Lemma reset_during_staging_undone_witness :
  let w := mkWorld (mem_reset_authority UNCONFIGURED "t9" None (w_store staging_world)).2
             (w_net staging_world) sample_oracle 9 in
  let '(reply, w') := configure_finish sample_oid UNCONFIGURED (Ok (net_snapshot (w_net w))) w in
  journal w sample_oid = Some (FAILED, Some "authority_reset") ∧
  (∃ d, reply = Ok d) ∧ journal w' sample_oid = Some (WAITING_CONFIRMATION, None) ∧
  host_network w' = Some STAGING ∧
  (∃ st', (w_store w').(m_state) = Some st' ∧ st'.(reset_epoch) = 1%Z) ∧
  (∀ op, dict_get op.(operation_id) (w_store w').(m_operations) = None →
    ∃ e, mem_create_operation op (w_store w') = (Raise e, w_store w')).
Proof.
  apply (reset_during_staging_undone UNCONFIGURED "t9" None sample_oid UNCONFIGURED _ (w_store staging_world)
    (mkBootstrapState 0 CLAIMED STAGING "0001-01-01T00:00:00Z")
    (mkOperation sample_oid CHANGE_NETWORK RUNNING "cafe" 0 "0001-01-01T00:00:00Z" "0001-01-01T00:00:00Z" None)).
  - split; vm_compute; reflexivity.
  - vm_compute. reflexivity.
  - reflexivity.
Defined.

=== TASK OBJECTIVE ===
The lines you need run from the one containing "journal w sample_oid" to the end of the listing. Output exactly those, both ends included.

=== YOUR RESPONSE ===
  journal w sample_oid = Some (FAILED, Some "authority_reset") ∧
  (∃ d, reply = Ok d) ∧ journal w' sample_oid = Some (WAITING_CONFIRMATION, None) ∧
  host_network w' = Some STAGING ∧
  (∃ st', (w_store w').(m_state) = Some st' ∧ st'.(reset_epoch) = 1%Z) ∧
  (∀ op, dict_get op.(operation_id) (w_store w').(m_operations) = None →
    ∃ e, mem_create_operation op (w_store w') = (Raise e, w_store w')).
Proof.
  apply (reset_during_staging_undone UNCONFIGURED "t9" None sample_oid UNCONFIGURED _ (w_store staging_world)
    (mkBootstrapState 0 CLAIMED STAGING "0001-01-01T00:00:00Z")
    (mkOperation sample_oid CHANGE_NETWORK RUNNING "cafe" 0 "0001-01-01T00:00:00Z" "0001-01-01T00:00:00Z" None)).
  - split; vm_compute; reflexivity.
  - vm_compute. reflexivity.
  - reflexivity.
Defined.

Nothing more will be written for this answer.